China at risk of 1.6 million coronavirus deaths if COVID zero policy is abandoned

According to researchers from Fudan University in Shanghai, China could witness a ‘tsunami’ of COVID cases, resulting in 1.6 million deaths, if the country abandons its long ‘zero COVID policy’.

The peer-reviewed study published in the journal Nature found that the level of immunity induced by China’s March vaccination campaign would be “inadequate”. omicron wave of coronavirus Which will swallow up the intensive care capacity.

The study predicts that if the government lifts restrictions, the omicron version of COVID-19 could lead to 112.2 million symptomatic cases, 5.1 million hospitalizations and 1.6 million deaths, with the major wave occurring between May and July.

Shanghai reported 1,487 new infections on Tuesday, down from 3,014 on Monday. No case was found outside the quarantine.
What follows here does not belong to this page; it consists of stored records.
(* ===== verification/RegistryIndex.v ===== *)
(** * Properties of the registry: indices, freeze and merged registries

    The identity and base-name indices answer exactly for names with one
    declaration; the freeze accepts exactly the definitions without collisions,
    dangling dependencies and cycles; and the merge theorems of single tables
    lifted to registries. *)

From stdpp Require Import base list strings gmap relations.
From Stdlib Require Import ZArith Lia.
From S2P Require Import Prelude Gid Syntax Types Layout Bytecode Registry Toposort RegistryMerge.
Open Scope Z_scope.
Open Scope vx_scope.

(** ** Identities *)

(** What the loop of [AggregateIdentities::new] keeps true of the declarations
    seen so far. *)
Definition names_ok (ds : list (Gid.TypeId * Symbol)) (m : gmap Symbol (option Gid.TypeId)) : Prop :=
  (forall n, m !! n = None <-> n ∉ ds.*2) /\
  (forall n id, m !! n = Some (Some id) <-> (id, n) ∈ ds /\ forall id', (id', n) ∈ ds -> id' = id).

Definition declarations_ok (ds : list (Gid.TypeId * Symbol)) (m : gmap Gid.TypeId Symbol) : Prop :=
  (forall id, m !! id = None <-> id ∉ ds.*1) /\
  (forall id n, m !! id = Some n -> (id, n) ∈ ds).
Officials have indicated they need three consecutive days of no community spread before they begin easing restrictions that have kept millions of people inside their homes for more than a month.

The research comes as World Health Organization (WHO) Director-General Tedros Adhanom Ghebreyesus called on China to reconsider its zero-tolerance strategy, saying the approach no longer makes sense as the omicron variant spreads and the country’s economy weakens. suffers damage.
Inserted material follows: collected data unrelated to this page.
(** Inserting entries one by one. *)
Lemma foldl_insert_list_to_map {K V X} `{Countable K} (f : X -> K * V) (xs : list X) (m : gmap K V) :
  NoDup (map f xs).*1 ->
  foldl (fun m x => <[(f x).1 := (f x).2]> m) m xs = list_to_map (map f xs) ∪ m.
Proof.
  revert m. induction xs as [|x xs IH]; intros m Hnd; cbn [foldl map]; [by rewrite list_to_map_nil, map_empty_union|].
  cbn in Hnd. apply NoDup_cons in Hnd as [Hx Hnd]. rewrite IH by done. destruct (f x) as [k v] eqn:E. simpl in *.
  rewrite <- insert_union_l. rewrite insert_union_r; [done|]. by apply not_elem_of_list_to_map_1.
Qed.

Definition is_ok {A E} (r : result A E) : bool := match r with Ok _ => true | Err _ => false end.

(** The entries that [keep] selects, each replaced by what the format keeps of
    it. *)
Definition kept {K V W} (keep : K -> V -> bool) (f : V -> W) (k : K) (v : V) : option W :=
  if keep k v then Some (f v) else None.

(** What a filtered table holds, whatever the order of its entries. *)
Lemma list_to_map_omap {K V W} `{Countable K} (g : K -> V -> option W) (m : gmap K V) (l : list (K * V)) :
  l ≡ₚ map_to_list m ->
  NoDup (omap (fun e : K * V => pair e.1 <$> g e.1 e.2) l).*1 /\
  list_to_map (omap (fun e : K * V => pair e.1 <$> g e.1 e.2) l) = map_imap g m.
Proof.
  intros Hl. assert (NoDup (omap (fun e : K * V => pair e.1 <$> g e.1 e.2) l).*1) as Hnd.
  { assert (NoDup l.*1) as Hn by (rewrite Hl; apply NoDup_fst_map_to_list). clear Hl.
    induction l as [|[j v] l IH]; [constructor|]. cbn in Hn. apply NoDup_cons in Hn as [Hj Hn]. cbn.
    destruct (g j v); cbn; [|auto]. constructor; [|auto].
    intros ([j' w'] & -> & ([i u] & Hin & Heq)%list_elem_of_omap)%list_elem_of_fmap. cbn in *.
    destruct (g i u); simplify_eq/=. apply Hj. exact (list_elem_of_fmap_2 fst _ _ Hin). }
  split; [done|]. apply map_eq. intros k. apply option_eq. intros w. rewrite map_lookup_imap.
  rewrite <- elem_of_list_to_map by done. rewrite list_elem_of_omap. setoid_rewrite Hl. split.
  - intros ([j v] & Hin%elem_of_map_to_list & Heq). cbn in Heq. destruct (g j v) eqn:E; simplify_eq/=. by rewrite Hin.
  - destruct (m !! k) as [v|] eqn:E; simpl; [|done]. intros Hg. exists (k, v).
    split; [by apply elem_of_map_to_list|]. cbn. by rewrite Hg.
Qed.

Section tables.
Context {K V W : Type} `{Countable K}.

Lemma encoded_kept {E} (encode : K * V -> result (list Z) E) keep (f : V -> W) l :
  (forall k v, (k, v) ∈ l -> is_ok (encode (k, v)) = keep k v) ->
  map (fun x => (x.1.1, f x.1.2)) (encoded encode l) = omap (fun e : K * V => pair e.1 <$> kept keep f e.1 e.2) l.
Proof.
  induction l as [|[k v] l IH]; intros Hk; [done|]. unfold encoded, kept in *. cbn [omap list_omap fst snd].
  rewrite <- Hk by apply list_elem_of_here. destruct (encode (k, v)); cbn; [f_equal|];
    apply IH; intros; apply Hk; by apply list_elem_of_further.
Qed.

(** A table of which some entries are skipped is read back as its encodable
    entries. *)
Lemma Codes_emit n (step : gmap K W -> reader (gmap K W)) table (encode : K * V -> result (list Z) (string * SkipReason))
    (keep : K -> V -> bool) (f : V -> W) (m : gmap K V) l :
  l ≡ₚ map_to_list m -> Z.of_nat (size m) <= umax 64 ->
  (forall k v, is_ok (encode (k, v)) = keep k v) ->
  (forall k v b, m !! k = Some v -> encode (k, v) = Ok b ->
     b <> [] /\ forall acc, Codes n (step acc) b (<[k := f v]> acc)) ->
  Codes n (read_table step) (emit_table table encode l).1 (map_imap (kept keep f) m).
Proof.
  intros Hl Hsz Hk He. rewrite emit_table_spec. cbn [fst]. unfold read_table.
  destruct (list_to_map_omap (kept keep f) m l Hl) as [Hnd Hmap].
  rewrite <- encoded_kept with (encode := encode) in Hnd, Hmap by auto.
  eapply Codes_bind; [apply Codes_len; unfold len_ok|].
  { pose proof (encoded_skipped_length encode l). apply Permutation_length in Hl. rewrite length_map_to_list in Hl. lia. }
  cbv beta. rewrite <- Hmap, <- (map_union_empty (list_to_map _)), <- foldl_insert_list_to_map by done.
  apply Codes_for_each. intros [[k v] b] acc [Hin Hb]%encoded_elem. cbn [fst snd].
  rewrite Hl in Hin. apply elem_of_map_to_list in Hin. destruct (He k v b Hin Hb). auto.
Qed.

(** A table with all its entries. *)
Lemma Codes_table {X} n (step : gmap K W -> reader (gmap K W)) (enc : X -> list Z) (f : X -> K * W) xs m :
  map f xs ≡ₚ map_to_list m -> Z.of_nat (size m) <= umax 64 ->
  (forall x, x ∈ xs -> enc x <> [] /\ forall acc, Codes n (step acc) (enc x) (<[(f x).1 := (f x).2]> acc)) ->
  Codes n (read_table step) (w_u64 (Z.of_nat (length xs)) ++ mjoin (map enc xs)) m.
Proof.
  intros Hl Hsz He. unfold read_table. assert (NoDup (map f xs).*1) as Hnd by (rewrite Hl; apply NoDup_fst_map_to_list).
  assert (foldl (fun m x => <[(f x).1 := (f x).2]> m) ∅ xs = m) as <-.
  { rewrite foldl_insert_list_to_map, map_union_empty by done.
    by rewrite (list_to_map_proper _ (map_to_list m)), list_to_map_to_list. }
  eapply Codes_bind; [apply Codes_len; unfold len_ok|].
  { apply Permutation_length in Hl. rewrite length_map, length_map_to_list in Hl. lia. }
  apply Codes_for_each. intros x acc Hx. destruct (He x Hx). auto.
Qed.
End tables.

(** ** Enums *)

Section enums.
Context `{ElemSizes}.

Definition put_variant (slots : list (option Symbol)) (x : Z * Symbol) : list (option Symbol) :=
  <[Z.to_nat x.1 := Some x.2]> slots.
Definition numbered (i : nat) (vs : list Symbol) : list (Z * Symbol) := imap (fun j v => (Z.of_nat (i + j), v)) vs.

Lemma numbered_cons i v vs : numbered i (v :: vs) = (Z.of_nat i, v) :: numbered (S i) vs.
Proof.
  unfold numbered. cbn [imap]. f_equal; [by rewrite Nat.add_0_r|]. apply imap_ext. intros j w _.
  unfold compose. by replace (i + S j)%nat with (S i + j)%nat by lia.
Qed.

Lemma encode_variants_numbered i vs :
  encode_variants (Z.of_nat i) vs = mjoin (map (fun x : Z * Symbol => w_sym x.2 ++ w_u64 x.1) (numbered i vs)).
Proof.
  revert i. induction vs as [|v vs IH]; intros i; [done|]. rewrite numbered_cons. cbn [encode_variants map].
  replace (Z.of_nat i + 1) with (Z.of_nat (S i)) by lia. rewrite IH. cbn. by rewrite <- app_assoc.
Qed.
“We don’t think this is sustainable given the behavior of the virus and what we anticipate in the future,” Tedros said at a briefing on Tuesday.

President Xi Jinping clings to China’s strictures covid strategy, the tightening of pandemic restrictions in Shanghai and the expansion of large-scale testing in Beijing. Chinese authorities are pursuing the elusive goal of eliminating Covid-19 cases in the community despite the rising cost to the economy and opening up as much as the rest of the world.

The zero-Covid strategy – which relies on border restrictions, mandatory quarantines, and repeated mass testing to root out all chains of transmission – is leaving the country isolated as the rest of the world returns to normal. and lives with covid. The increasingly strict measures needed to quell the outbreak of more infectious strains are also affecting the world’s second-largest economy, with analysts saying the annual growth target for this year is unlikely to be hit.